Collected data entries:
────

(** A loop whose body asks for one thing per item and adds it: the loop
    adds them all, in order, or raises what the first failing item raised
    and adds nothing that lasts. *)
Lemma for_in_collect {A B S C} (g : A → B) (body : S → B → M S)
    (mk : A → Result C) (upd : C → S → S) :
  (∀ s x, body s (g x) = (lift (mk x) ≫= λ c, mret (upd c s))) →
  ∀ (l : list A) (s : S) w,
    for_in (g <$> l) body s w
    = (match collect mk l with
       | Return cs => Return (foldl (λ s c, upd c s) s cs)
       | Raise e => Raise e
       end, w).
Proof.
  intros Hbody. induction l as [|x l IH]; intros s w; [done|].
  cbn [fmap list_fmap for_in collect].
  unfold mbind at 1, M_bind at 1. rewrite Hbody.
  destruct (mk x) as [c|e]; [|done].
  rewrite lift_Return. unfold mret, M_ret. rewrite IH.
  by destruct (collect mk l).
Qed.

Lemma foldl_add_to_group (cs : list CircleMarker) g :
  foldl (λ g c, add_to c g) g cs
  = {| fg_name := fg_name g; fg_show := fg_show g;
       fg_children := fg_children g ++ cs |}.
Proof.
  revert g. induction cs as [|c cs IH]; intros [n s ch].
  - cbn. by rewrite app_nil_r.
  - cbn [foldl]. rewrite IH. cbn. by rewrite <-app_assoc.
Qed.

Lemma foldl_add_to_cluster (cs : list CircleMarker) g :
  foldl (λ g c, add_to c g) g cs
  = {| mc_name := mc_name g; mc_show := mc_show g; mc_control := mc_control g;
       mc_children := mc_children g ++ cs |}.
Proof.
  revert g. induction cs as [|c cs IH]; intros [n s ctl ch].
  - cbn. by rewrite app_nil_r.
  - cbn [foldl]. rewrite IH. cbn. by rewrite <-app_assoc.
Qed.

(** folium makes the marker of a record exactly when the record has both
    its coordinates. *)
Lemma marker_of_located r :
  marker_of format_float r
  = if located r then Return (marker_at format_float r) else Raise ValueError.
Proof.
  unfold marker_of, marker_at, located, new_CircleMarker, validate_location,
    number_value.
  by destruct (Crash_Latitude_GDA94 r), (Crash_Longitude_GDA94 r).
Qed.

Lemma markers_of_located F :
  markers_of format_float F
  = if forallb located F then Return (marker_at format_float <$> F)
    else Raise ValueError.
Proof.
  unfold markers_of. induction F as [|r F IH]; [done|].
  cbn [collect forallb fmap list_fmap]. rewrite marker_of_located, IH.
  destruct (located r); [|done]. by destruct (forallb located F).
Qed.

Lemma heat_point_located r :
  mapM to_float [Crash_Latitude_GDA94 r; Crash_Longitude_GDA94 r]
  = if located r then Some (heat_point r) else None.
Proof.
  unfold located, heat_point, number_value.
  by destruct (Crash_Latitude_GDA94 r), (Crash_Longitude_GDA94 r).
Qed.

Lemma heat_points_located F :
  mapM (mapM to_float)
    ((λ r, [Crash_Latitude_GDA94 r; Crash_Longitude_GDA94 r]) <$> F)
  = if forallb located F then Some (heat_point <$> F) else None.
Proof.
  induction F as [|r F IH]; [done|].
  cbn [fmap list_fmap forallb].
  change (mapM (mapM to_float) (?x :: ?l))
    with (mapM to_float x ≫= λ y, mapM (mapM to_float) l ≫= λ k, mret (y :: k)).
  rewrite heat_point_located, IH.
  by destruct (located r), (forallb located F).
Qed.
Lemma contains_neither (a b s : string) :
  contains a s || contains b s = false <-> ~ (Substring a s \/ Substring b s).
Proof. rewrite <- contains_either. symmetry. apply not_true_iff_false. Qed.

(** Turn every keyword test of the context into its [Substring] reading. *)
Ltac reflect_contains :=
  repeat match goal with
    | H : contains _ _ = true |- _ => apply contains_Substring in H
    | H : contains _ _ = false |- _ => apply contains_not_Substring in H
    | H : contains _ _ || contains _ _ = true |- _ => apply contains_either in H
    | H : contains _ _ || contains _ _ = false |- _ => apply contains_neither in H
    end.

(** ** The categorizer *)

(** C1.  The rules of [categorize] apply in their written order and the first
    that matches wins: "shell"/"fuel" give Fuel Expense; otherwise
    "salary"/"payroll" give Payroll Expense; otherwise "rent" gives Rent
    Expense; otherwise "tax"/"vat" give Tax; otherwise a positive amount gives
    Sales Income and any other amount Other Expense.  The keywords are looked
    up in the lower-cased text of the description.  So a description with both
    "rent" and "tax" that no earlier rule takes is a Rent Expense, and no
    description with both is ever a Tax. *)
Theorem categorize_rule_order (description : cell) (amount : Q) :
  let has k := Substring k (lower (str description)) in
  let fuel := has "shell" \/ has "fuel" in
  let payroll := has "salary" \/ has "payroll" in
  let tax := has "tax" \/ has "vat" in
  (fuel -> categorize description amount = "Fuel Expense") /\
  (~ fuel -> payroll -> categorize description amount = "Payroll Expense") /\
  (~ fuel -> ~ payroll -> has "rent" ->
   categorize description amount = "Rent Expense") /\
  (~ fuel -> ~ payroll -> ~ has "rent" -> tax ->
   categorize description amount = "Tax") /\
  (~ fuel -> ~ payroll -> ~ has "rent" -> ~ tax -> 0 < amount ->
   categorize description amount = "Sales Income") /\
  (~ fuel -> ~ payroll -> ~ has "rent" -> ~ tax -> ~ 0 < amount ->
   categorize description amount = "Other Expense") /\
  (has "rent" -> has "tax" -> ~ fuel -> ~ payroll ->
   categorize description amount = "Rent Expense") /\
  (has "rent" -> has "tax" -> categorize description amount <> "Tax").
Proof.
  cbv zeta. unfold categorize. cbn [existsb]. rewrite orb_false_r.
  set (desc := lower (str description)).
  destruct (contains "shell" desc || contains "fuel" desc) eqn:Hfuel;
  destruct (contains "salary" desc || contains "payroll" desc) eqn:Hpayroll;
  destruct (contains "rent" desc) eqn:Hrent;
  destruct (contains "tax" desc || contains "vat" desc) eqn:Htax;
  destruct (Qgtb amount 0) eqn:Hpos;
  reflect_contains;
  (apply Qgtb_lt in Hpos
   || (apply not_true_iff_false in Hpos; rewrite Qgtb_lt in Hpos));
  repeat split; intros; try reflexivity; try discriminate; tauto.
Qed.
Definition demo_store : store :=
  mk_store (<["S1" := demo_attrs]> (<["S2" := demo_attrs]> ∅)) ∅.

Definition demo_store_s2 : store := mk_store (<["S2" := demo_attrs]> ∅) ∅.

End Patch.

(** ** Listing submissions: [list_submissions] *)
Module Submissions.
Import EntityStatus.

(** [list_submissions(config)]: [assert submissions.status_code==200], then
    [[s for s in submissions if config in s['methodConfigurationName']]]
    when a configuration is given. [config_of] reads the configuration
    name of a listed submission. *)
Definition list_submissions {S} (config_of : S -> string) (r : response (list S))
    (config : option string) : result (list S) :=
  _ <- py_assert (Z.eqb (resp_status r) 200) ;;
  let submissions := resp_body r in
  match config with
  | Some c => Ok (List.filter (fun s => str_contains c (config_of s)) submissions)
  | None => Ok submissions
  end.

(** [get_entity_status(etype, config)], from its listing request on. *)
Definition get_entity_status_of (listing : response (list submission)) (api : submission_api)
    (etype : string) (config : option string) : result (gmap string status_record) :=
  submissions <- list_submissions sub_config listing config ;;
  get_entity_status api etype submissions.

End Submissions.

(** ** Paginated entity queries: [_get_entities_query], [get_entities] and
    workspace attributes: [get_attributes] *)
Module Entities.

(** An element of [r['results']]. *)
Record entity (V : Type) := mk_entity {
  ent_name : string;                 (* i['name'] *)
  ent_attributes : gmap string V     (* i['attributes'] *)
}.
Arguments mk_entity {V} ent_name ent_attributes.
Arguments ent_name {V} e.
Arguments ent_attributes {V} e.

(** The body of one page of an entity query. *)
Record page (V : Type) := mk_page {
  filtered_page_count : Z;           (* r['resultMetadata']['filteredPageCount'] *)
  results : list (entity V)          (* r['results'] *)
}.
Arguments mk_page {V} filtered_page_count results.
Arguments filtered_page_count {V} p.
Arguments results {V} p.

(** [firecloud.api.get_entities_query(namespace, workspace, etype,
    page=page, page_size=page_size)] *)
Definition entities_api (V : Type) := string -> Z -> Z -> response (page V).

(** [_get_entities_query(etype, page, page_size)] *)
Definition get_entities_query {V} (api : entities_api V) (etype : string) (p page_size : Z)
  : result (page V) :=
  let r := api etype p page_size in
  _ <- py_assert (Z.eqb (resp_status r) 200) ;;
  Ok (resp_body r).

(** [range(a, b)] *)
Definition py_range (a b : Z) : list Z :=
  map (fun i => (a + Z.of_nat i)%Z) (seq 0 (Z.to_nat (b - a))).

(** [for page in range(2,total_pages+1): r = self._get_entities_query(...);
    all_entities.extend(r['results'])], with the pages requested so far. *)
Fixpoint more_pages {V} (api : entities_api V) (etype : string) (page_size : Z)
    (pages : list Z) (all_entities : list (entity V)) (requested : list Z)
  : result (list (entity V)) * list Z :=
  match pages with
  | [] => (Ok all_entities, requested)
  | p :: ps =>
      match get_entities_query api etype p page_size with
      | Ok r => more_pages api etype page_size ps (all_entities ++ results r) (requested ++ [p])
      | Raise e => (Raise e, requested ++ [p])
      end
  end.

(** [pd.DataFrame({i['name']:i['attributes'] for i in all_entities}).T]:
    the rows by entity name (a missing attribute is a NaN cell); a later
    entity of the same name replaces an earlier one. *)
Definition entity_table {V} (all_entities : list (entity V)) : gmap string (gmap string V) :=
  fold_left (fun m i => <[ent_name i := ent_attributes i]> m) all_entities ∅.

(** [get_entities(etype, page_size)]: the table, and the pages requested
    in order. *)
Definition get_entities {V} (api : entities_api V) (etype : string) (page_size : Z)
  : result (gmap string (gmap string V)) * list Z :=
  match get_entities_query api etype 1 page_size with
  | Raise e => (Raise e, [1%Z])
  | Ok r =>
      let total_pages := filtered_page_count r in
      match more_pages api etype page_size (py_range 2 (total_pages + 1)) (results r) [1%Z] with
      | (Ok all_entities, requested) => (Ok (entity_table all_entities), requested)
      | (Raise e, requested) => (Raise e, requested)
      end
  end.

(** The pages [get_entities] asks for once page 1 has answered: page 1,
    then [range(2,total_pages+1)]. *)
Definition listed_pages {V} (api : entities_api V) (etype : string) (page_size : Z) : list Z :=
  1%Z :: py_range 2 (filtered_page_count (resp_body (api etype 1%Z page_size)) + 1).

────

Your output should consist only of the lines from the one containing "match get_entities_query api etype 1" to the end of the records above, each retyped exactly.

Response for this exercise:
  match get_entities_query api etype 1 page_size with
  | Raise e => (Raise e, [1%Z])
  | Ok r =>
      let total_pages := filtered_page_count r in
      match more_pages api etype page_size (py_range 2 (total_pages + 1)) (results r) [1%Z] with
      | (Ok all_entities, requested) => (Ok (entity_table all_entities), requested)
      | (Raise e, requested) => (Raise e, requested)
      end
  end.

(** The pages [get_entities] asks for once page 1 has answered: page 1,
    then [range(2,total_pages+1)]. *)
Definition listed_pages {V} (api : entities_api V) (etype : string) (page_size : Z) : list Z :=
  1%Z :: py_range 2 (filtered_page_count (resp_body (api etype 1%Z page_size)) + 1).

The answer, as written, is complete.